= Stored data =
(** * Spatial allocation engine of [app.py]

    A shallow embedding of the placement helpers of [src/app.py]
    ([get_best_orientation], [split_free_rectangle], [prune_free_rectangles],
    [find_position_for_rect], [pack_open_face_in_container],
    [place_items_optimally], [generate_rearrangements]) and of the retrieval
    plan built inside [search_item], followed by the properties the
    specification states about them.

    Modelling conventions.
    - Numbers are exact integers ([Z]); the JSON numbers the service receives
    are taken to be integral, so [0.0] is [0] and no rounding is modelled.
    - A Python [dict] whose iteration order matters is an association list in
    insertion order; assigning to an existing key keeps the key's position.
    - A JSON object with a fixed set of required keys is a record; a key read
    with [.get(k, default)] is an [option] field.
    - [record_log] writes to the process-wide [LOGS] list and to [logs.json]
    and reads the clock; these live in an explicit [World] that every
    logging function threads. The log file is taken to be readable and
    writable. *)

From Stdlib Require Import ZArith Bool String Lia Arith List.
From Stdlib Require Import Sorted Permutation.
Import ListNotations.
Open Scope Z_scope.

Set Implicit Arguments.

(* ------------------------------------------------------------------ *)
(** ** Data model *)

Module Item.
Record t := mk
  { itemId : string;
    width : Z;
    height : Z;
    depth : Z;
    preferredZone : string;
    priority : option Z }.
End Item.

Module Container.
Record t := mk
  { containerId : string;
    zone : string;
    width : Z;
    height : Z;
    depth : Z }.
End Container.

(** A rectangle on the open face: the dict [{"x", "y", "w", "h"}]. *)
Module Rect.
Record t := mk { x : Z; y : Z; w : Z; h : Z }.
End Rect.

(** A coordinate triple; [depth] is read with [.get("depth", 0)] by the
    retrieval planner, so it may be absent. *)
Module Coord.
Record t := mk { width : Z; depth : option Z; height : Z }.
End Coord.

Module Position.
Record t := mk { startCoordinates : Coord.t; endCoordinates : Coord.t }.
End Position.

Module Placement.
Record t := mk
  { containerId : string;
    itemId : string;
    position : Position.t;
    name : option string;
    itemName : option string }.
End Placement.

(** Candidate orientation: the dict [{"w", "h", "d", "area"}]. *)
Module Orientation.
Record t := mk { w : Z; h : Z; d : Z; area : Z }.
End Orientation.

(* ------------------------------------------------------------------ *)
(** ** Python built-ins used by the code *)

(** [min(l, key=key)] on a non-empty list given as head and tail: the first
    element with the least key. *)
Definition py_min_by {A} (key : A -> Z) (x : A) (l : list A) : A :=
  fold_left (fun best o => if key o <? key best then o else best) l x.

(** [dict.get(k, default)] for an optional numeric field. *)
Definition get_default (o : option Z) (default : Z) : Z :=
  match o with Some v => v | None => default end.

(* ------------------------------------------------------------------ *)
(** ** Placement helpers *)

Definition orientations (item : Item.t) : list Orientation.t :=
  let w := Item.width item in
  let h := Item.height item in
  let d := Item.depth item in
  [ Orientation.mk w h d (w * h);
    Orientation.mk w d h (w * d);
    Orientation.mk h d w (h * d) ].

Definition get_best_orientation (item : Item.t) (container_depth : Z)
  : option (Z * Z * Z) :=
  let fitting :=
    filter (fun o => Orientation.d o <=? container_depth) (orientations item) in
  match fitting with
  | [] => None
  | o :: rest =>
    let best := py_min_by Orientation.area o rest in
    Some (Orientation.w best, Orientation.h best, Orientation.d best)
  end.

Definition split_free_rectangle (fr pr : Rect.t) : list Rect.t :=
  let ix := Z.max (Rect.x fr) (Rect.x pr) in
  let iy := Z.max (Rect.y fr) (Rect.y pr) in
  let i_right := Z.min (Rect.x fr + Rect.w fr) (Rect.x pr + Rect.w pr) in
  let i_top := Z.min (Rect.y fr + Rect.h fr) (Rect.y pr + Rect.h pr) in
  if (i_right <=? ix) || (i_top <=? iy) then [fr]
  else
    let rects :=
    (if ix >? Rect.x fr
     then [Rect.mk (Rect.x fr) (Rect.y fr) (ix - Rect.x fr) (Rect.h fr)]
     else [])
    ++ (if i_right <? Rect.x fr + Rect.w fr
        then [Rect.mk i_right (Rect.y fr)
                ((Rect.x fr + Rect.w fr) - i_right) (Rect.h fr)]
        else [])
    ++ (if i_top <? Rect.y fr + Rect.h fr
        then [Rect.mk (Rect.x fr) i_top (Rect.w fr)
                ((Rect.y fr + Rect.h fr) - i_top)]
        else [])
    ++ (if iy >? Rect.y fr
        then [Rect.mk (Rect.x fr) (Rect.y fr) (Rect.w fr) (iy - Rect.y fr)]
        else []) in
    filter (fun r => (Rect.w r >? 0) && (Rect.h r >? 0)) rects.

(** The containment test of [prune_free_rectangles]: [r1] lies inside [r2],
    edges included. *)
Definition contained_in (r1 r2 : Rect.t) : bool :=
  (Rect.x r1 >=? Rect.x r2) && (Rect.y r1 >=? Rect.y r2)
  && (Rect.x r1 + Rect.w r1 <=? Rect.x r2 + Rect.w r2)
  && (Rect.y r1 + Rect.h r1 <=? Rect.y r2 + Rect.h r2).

= PROBLEM =
Copy nothing except the lines from the one holding "(** The containment" through the last line of the data above, and return them exactly.

= EXPECTED ANSWER =
(** The containment test of [prune_free_rectangles]: [r1] lies inside [r2],
    edges included. *)
Definition contained_in (r1 r2 : Rect.t) : bool :=
  (Rect.x r1 >=? Rect.x r2) && (Rect.y r1 >=? Rect.y r2)
  && (Rect.x r1 + Rect.w r1 <=? Rect.x r2 + Rect.w r2)
  && (Rect.y r1 + Rect.h r1 <=? Rect.y r2 + Rect.h r2).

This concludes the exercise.